Zeeshan Maqsood (born 24 October 1987) is a Pakistani-born cricketer who plays for the Oman national cricket team and is the captain of the national team. In January 2022, Maqsood was named as the ICC Men's Associate Cricketer of the Year by the International Cricket Council (ICC).

Biography
He played in the 2014 ICC World Cricket League Division Four tournament. He made his Twenty20 International debut for Oman against Afghanistan in the 2015 ICC World Twenty20 Qualifier tournament on 25 July 2015. He was the leading run-scorer in the 2016 ICC World Cricket League Division Five, with a total 350 runs during the tournament. He made his List A debut for Oman in their three-match series against the United Arab Emirates in October 2016.

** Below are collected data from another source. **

Lemma all_skip k : 0 <= k <= n ->
  snd <$> lranges (local_skip it k) 0 (n - k) = drop (Z.to_nat k) (take (Z.to_nat (n - k)) (snd <$> lranges it 0 n)).
Proof.
  intros Hk. rewrite (lranges_skip (local_skip it k) n) by (done || lia). cbn [lskip_count lskip_iter local_skip].
  rewrite lranges_take, <- list_fmap_compose. change (snd ∘ less k) with (@snd Z A).
  rewrite <- fmap_take, <- fmap_drop. f_equal. destruct (Z.le_gt_cases k (n - k)).
  - f_equal. lia.
  - rewrite !drop_ge; [done| |]; rewrite length_take; lia.
Qed.
End All.

Lemma all_zip {I J A B} `{LocalLaws I A, LocalLaws J B} (it : I) (it' : J) n m : 0 <= n -> 0 <= m ->
  flat it n -> flat it' m ->
  snd <$> lranges (local_zip it it') 0 n = zip (snd <$> lranges it 0 n) (snd <$> lranges it' 0 m).
Proof.
  intros Hn Hm F G. apply list_eq. intros k.
  rewrite list_lookup_fmap, (flat_at (local_zip it it') (Z.min n m)) by (done || by apply flat_zip).
  rewrite lookup_zip_with, !list_lookup_fmap, (flat_at it n), (flat_at it' m) by done.
  rewrite !Z.add_0_l. destruct (decide (Z.of_nat k < n)); [|done]. cbn.
  destruct (lritems it (Z.of_nat k)) as [[g x]|]; cbn; [|done].
  destruct (decide (Z.of_nat k < m)); [by destruct (lritems it' (Z.of_nat k)) as [[h y]|]|].
  by rewrite (proj2 (flat_none it' m (Z.of_nat k) G ltac:(lia))) by lia.
Qed.

(** ** Arrays *)

(** The local elements of a PE, in order. *)
Definition local_slice {T} (a : UnsafeArrayInner) (mem : Z -> T) : list T :=
  view_local (local_view a mem) <$> seqZ 0 (view_num (local_view a mem)).

Section Arrays.
Context {T : Type} (N P : Z) (a : UnsafeArrayInner) (Hwf : layout_wf N P a) (pe : Z) (Hpe : 0 <= pe < P) (mem : Z -> T).
Local Abbreviation n := (count N P a pe).
Local Abbreviation it := (local_iter (at_pe a pe) mem).

Lemma local_view_num : view_num (local_view (at_pe a pe) mem) = n.
Proof. exact (view_num_eq N P a Hwf pe mem Hpe). Qed.

Lemma local_count : 0 <= n <= Distribution.size a /\ Distribution.size a <= 2 ^ 50.
Proof. pose proof Hwf as []. split; [by apply count_bound|lia]. Qed.

Lemma local_view_ok : view_ok (local_view (at_pe a pe) mem).
Proof.
  pose proof local_count as [? ?]. constructor; rewrite ?local_view_num; cbn [view_len view_index local_view];
    change (Distribution.size (at_pe a pe)) with (Distribution.size a).
  - done.
  - lia.
  - intros i Hi. exists i. rewrite (proj2 (Z.ltb_lt _ _)) by lia. split; [done|lia].
  - intros i j g h Hij Hj. rewrite !(proj2 (Z.ltb_lt _ _)) by lia. intros [= <-] [= <-]. lia.
  - intros i Hi. by rewrite (proj2 (Z.ltb_ge _ _)) by lia.
Qed.

Lemma local_iter_ok : lok it.
Proof.
  split; [exact local_view_ok|]. cbn -[local_view]. rewrite local_view_num. pose proof local_count. lia.
Qed.

Lemma local_flat : flat it n.
Proof.
  rewrite <- local_view_num. apply local_iter_flat; [exact local_iter_ok|]. intros i Hi. cbn -[local_view].
  rewrite local_view_num. cbn [view_index local_view]. change (Distribution.size (at_pe a pe)) with (Distribution.size a).
  pose proof local_count. destruct (Z.ltb_spec i (Distribution.size a)); [by left|right; split; [lia|done]].
Qed.

Lemma local_enum_ok : lok (iter_enumerate it) /\ flat (iter_enumerate it) n.
Proof.
  split; [|apply flat_enum, local_flat]. split; [exact local_iter_ok|]. intros k g x. cbn. by rewrite seqZ_nil by lia.
Qed.

Lemma local_item o : 0 <= o < n -> lritems it o = Some (o, view_local (local_view (at_pe a pe) mem) o).
Proof.
  intros Ho. destruct (view_item_some (local_view (at_pe a pe) mem) o local_view_ok) as (g & E & Hg & _).
  { by rewrite local_view_num. }
  change (lritems it o) with (view_item (local_view (at_pe a pe) mem) o). rewrite E. repeat f_equal.
  by apply (flat_item _ _ local_flat o g) in E as [-> _].
Qed.

Lemma all_local : lranges it 0 n = indexed (local_slice (at_pe a pe) mem).
Proof.
  apply list_eq. intros k. unfold indexed. rewrite (flat_at it n) by (done || exact local_flat).
  rewrite indexed_lookup. unfold local_slice. rewrite list_lookup_fmap, local_view_num.
  destruct (decide _) as [Hk|Hk].
  - rewrite local_item by lia. rewrite lookup_seqZ_lt by lia. done.
  - by rewrite lookup_seqZ_ge by lia.
Qed.

Lemma all_enum : snd <$> lranges (iter_enumerate it) 0 n = indexed (local_slice (at_pe a pe) mem).
Proof.
  rewrite lranges_enum. cbn [enum_iter iter_enumerate]. rewrite all_local, <- list_fmap_compose.
  rewrite <- (list_fmap_id (indexed _)) at 2. by apply list_fmap_ext; intros ? [? ?].
Qed.

Lemma all_elems : snd <$> lranges it 0 n = local_slice (at_pe a pe) mem.
Proof. rewrite all_local. apply snd_indexed. Qed.

Lemma local_elems : lelems it = n /\ lnum it = n.
Proof. split; exact local_view_num. Qed.

Context (W : Z) (HW : 0 < W < 2 ^ 31) (sched : Schedule)
  (Hs : sched = Static \/ sched = Dynamic \/ sched = WorkStealing).
Local Abbreviation l := (local_slice (at_pe a pe) mem).
Local Abbreviation ix := (iter_enumerate it).

(** A flat iterator over the local elements, with any adapter. *)
Lemma once {J B} `{LocalLaws J B} (jt : J) e out : lok jt -> lnum jt = n -> lelems jt = e -> 0 <= e <= 2 ^ 50 ->
  snd <$> lranges jt 0 e = out -> each_once sched W n jt out.
Proof. intros Hok Hn <- He Ho. by apply local_for_each. Qed.

Lemma enumerate_once : each_once sched W n ix (indexed l).
Proof.
  pose proof local_count. apply (once ix n); [apply local_enum_ok|apply local_elems|apply local_elems|lia|exact all_enum].
Qed.

Lemma take_once m : 0 <= m -> each_once sched W n (local_take ix m) (take (Z.to_nat m) (indexed l)).
Proof.
  intros Hm. pose proof local_count. destruct local_enum_ok as [Hok F].
  apply (once (local_take ix m) (Z.min n m)); [by split|apply local_elems| |lia|].
  - change (Z.min (lelems it) m = Z.min n m). by rewrite (proj1 local_elems).
  - rewrite (all_take ix n), fmap_take by (done || lia). f_equal. exact all_enum.
Qed.

Lemma step_once st : 1 <= st < 2 ^ 24 -> n < 2 ^ 24 -> each_once sched W n (local_step_by ix st) (step_list st (indexed l)).
Proof.
  intros Hst Hb. pose proof local_count. destruct local_enum_ok as [Hok F].
  assert (Hc : 0 <= (n + st - 1) / st < n + st).
  { split; [apply Z.div_pos; lia|]. apply Z.div_lt_upper_bound; [lia|nia]. }
  apply (once (local_step_by ix st) ((n + st - 1) / st)); [|apply local_elems| |lia|].
  - split; [done|]. split; [by exists n|]. split; [done|]. split; [|done].
    change (0 <= lelems it < 2 ^ 24). rewrite (proj1 local_elems). lia.
  - change ((lelems it + st - 1) / st = (n + st - 1) / st). by rewrite (proj1 local_elems).
  - rewrite (all_step ix n) by (done || lia). f_equal. exact all_enum.
Qed.

Lemma skip_once k : 0 <= k <= n ->
  each_once sched W n (local_skip ix k) (drop (Z.to_nat k) (take (Z.to_nat (n - k)) (indexed l))).
Proof.
  intros Hk. pose proof local_count. destruct local_enum_ok as [Hok F].
  apply (once (local_skip ix k) (n - k)); [|apply local_elems| |lia|].
  - split; [done|]. split; [exists n; split; [done|lia]|].
    change (0 <= k <= lelems it /\ lelems it < 2 ^ 63). rewrite (proj1 local_elems). lia.
  - change (lelems it - k = n - k). by rewrite (proj1 local_elems).
  - rewrite (all_skip ix n) by (done || lia). do 2 f_equal. exact all_enum.
Qed.

Lemma chunks_once size : 0 < size -> exists cs, each_once sched W n (iter_enumerate (local_chunks it size)) (indexed cs) /\
  drain (Z.to_nat size) <$> cs =
    (fun i => take (Z.to_nat size) (drop (Z.to_nat (i * size)) l)) <$> seqZ 0 ((n + size - 1) / size).
Proof.
  intros Hsize. pose proof local_count. set (c := (n + size - 1) / size).
  assert (Hc : 0 <= c < n + 1) by (split; [apply Z.div_pos; lia|apply Z.div_lt_upper_bound; [lia|nia]]).
  assert (Ec : num_chunks (local_chunks it size) = c).
  { unfold num_chunks. cbn [chunks_iter chunk_size local_chunks]. by rewrite (proj1 local_elems). }
  exists ((fun p => it_init it (p * size) size) <$> seqZ 0 c). split.
  - apply (once (iter_enumerate (local_chunks it size)) c); [|apply local_elems|exact Ec|lia|].
    + split; [|intros k g x; cbn; by rewrite seqZ_nil by lia].
      split; [exact local_iter_ok|]. split; [|split; [done|]].
      * change (flat it (lelems it)). rewrite (proj1 local_elems). exact local_flat.
      * change (0 <= lelems it). rewrite (proj1 local_elems). lia.
    + rewrite lranges_enum. cbn [enum_iter iter_enumerate]. rewrite lranges_chunks by (rewrite Ec; lia).
      apply list_eq. intros k. unfold indexed. rewrite indexed_lookup, !list_lookup_fmap.
      destruct (seqZ 0 c !! k) as [p|] eqn:E; [|done]. by apply lookup_seqZ in E as [-> _].
  - rewrite <- list_fmap_compose. apply list_fmap_ext. intros k p [-> Hk]%lookup_seqZ. cbn [compose].
    destruct (l_init it ((0 + Z.of_nat k) * size) size local_iter_ok ltac:(nia) ltac:(lia) I) as (E & _ & K).
    pose proof (lranges_drop it n local_flat ((0 + Z.of_nat k) * size) size ltac:(nia) ltac:(lia)) as ED.
    rewrite drain_content; [|apply (kept_ok _ _ K)|rewrite E, ED, length_take; lia].
    rewrite E, ED, fmap_take, fmap_drop. do 2 f_equal. exact all_elems.
Qed.
End Arrays.

Lemma zip_once {T U} (N N' P : Z) (a b : UnsafeArrayInner) (mem : Z -> T) (mem' : Z -> U) (pe W : Z) (sched : Schedule) :
  layout_wf N P a -> layout_wf N' P b -> 0 <= pe < P -> 0 < W < 2 ^ 31 ->
  sched = Static \/ sched = Dynamic \/ sched = WorkStealing ->
  each_once sched W (count N P a pe) (local_zip (local_iter (at_pe a pe) mem) (local_iter (at_pe b pe) mem'))
    (zip (local_slice (at_pe a pe) mem) (local_slice (at_pe b pe) mem')).
Proof.
  intros Hwf Hwf' Hpe HW Hs. pose proof (local_count N P a Hwf pe Hpe). pose proof (local_count N' P b Hwf' pe Hpe).
  destruct (local_elems N P a Hwf pe Hpe mem) as [El En].
  pose proof (local_flat N P a Hwf pe Hpe mem) as Fi. pose proof (local_flat N' P b Hwf' pe Hpe mem') as Fj.
  set (it := local_iter (at_pe a pe) mem) in *. set (jt := local_iter (at_pe b pe) mem') in *.
  apply (once N P a pe W HW sched Hs (local_zip it jt) (count N P a pe)); [|done| |lia|].
  - split_and!; [by apply (local_iter_ok N P)|by apply (local_iter_ok N' P)|by eexists|by eexists].
  - change (Z.min (lelems it) (lnum it) = count N P a pe). rewrite El, En. lia.
  - rewrite (all_zip it jt _ (count N' P b pe)) by (done || lia). f_equal; by apply all_elems.
Qed.

(** ** Properties *)

(** C37: the adapters of local iterators, on the local elements [l] of a PE of a block or cyclic
    (sub)array, do what those of a sequential iterator over [l] do -- but for [skip], which also
    leaves out the last [k] elements.  With the schedules [Static], [Dynamic] and [WorkStealing],
    any number of threads (below 2^31) and any interleaving of their steps, every execution of
    [for_each] ends and applies the closure once to each element of [enumerate()],
    [enumerate().take(m)], [enumerate().step_by(st)] (fewer than 2^24 elements and a step below
    2^24: the number of steps is a quotient in single precision), [enumerate().skip(k)] ([k] at
    most the number of elements), [zip] with the iterator of another array (up to the shorter
    one), and [chunks(size).enumerate()], where chunk [i] yields the elements from [i * size] on. *)
Theorem local_adapters {T U} (N N' P : Z) (a b : UnsafeArrayInner) (mem : Z -> T) (mem' : Z -> U)
    (pe W : Z) (sched : Schedule) (m st k size : Z) :
  layout_wf N P a -> layout_wf N' P b -> 0 <= pe < P -> 0 < W < 2 ^ 31 ->
  sched = Static \/ sched = Dynamic \/ sched = WorkStealing ->
  0 <= m -> 1 <= st < 2 ^ 24 -> 0 < size ->
  let n := count N P a pe in
  let it := local_iter (at_pe a pe) mem in
  let l := local_slice (at_pe a pe) mem in
  each_once sched W n (iter_enumerate it) (indexed l) /\
  each_once sched W n (local_take (iter_enumerate it) m) (take (Z.to_nat m) (indexed l)) /\
  (n < 2 ^ 24 -> each_once sched W n (local_step_by (iter_enumerate it) st) (step_list st (indexed l))) /\
  (0 <= k <= n -> each_once sched W n (local_skip (iter_enumerate it) k)
                    (drop (Z.to_nat k) (take (Z.to_nat (n - k)) (indexed l)))) /\
  each_once sched W n (local_zip it (local_iter (at_pe b pe) mem')) (zip l (local_slice (at_pe b pe) mem')) /\
  exists cs, each_once sched W n (iter_enumerate (local_chunks it size)) (indexed cs) /\
    drain (Z.to_nat size) <$> cs =
      (fun i => take (Z.to_nat size) (drop (Z.to_nat (i * size)) l)) <$> seqZ 0 ((n + size - 1) / size).
Proof.
  intros Hwf Hwf' Hpe HW Hs Hm Hst Hsize n it l. split_and!.
  - by apply enumerate_once.
  - by apply take_once.
  - by apply step_once.
  - by apply skip_once.
  - by apply (zip_once N N').
  - by apply chunks_once.
Qed.

(** PE 1 of [ex_block] has the elements 103 and 104, PE 2 has 105, 106 and 107. *)
Lemma local_adapters_witness :
  let it := local_iter (at_pe ex_block 2) (ex_mem 2) in
  each_once Dynamic 2 3 (local_step_by (iter_enumerate it) 2) [(0, 105); (2, 107)] /\
  each_once Dynamic 2 3 (local_skip (iter_enumerate it) 1) [(1, 106)] /\
  each_once Dynamic 2 3 (local_zip it it) [(105, 105); (106, 106); (107, 107)] /\
  exists cs, each_once Dynamic 2 3 (iter_enumerate (local_chunks it 2)) (indexed cs) /\
    drain 2 <$> cs = [[105; 106]; [107]].
Proof.
  destruct (local_adapters 10 10 4 ex_block ex_block (ex_mem 2) (ex_mem 2) 2 2 Dynamic 2 2 1 2
    ex_block_wf ex_block_wf ltac:(lia) ltac:(lia) ltac:(by right; left) ltac:(lia) ltac:(lia) ltac:(lia))
    as (_ & _ & H3 & H4 & H5 & H6).
  split; [exact (H3 eq_refl)|]. split; [exact (H4 ltac:(vm_compute; split; discriminate))|]. split; [exact H5|exact H6].
Defined.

In January 2018, he was named in Oman's squad for the 2018 ICC World Cricket League Division Two tournament. In August 2018, he was named the captain of Oman's squad for the 2018 Asia Cup Qualifier tournament. In October 2018, he was named as the captain of Oman's squad for the 2018 ICC World Cricket League Division Three tournament. In December 2018, he was named as the captain of Oman's team for the 2018 ACC Emerging Teams Asia Cup.

In March 2019, he was named as the captain of Oman's team for the 2019 ICC World Cricket League Division Two tournament in Namibia. Oman finished in the top four places in the tournament, therefore gaining One Day International (ODI) status. Maqsood made his ODI debut for Oman on 27 April 2019, against Namibia, in the tournament's final.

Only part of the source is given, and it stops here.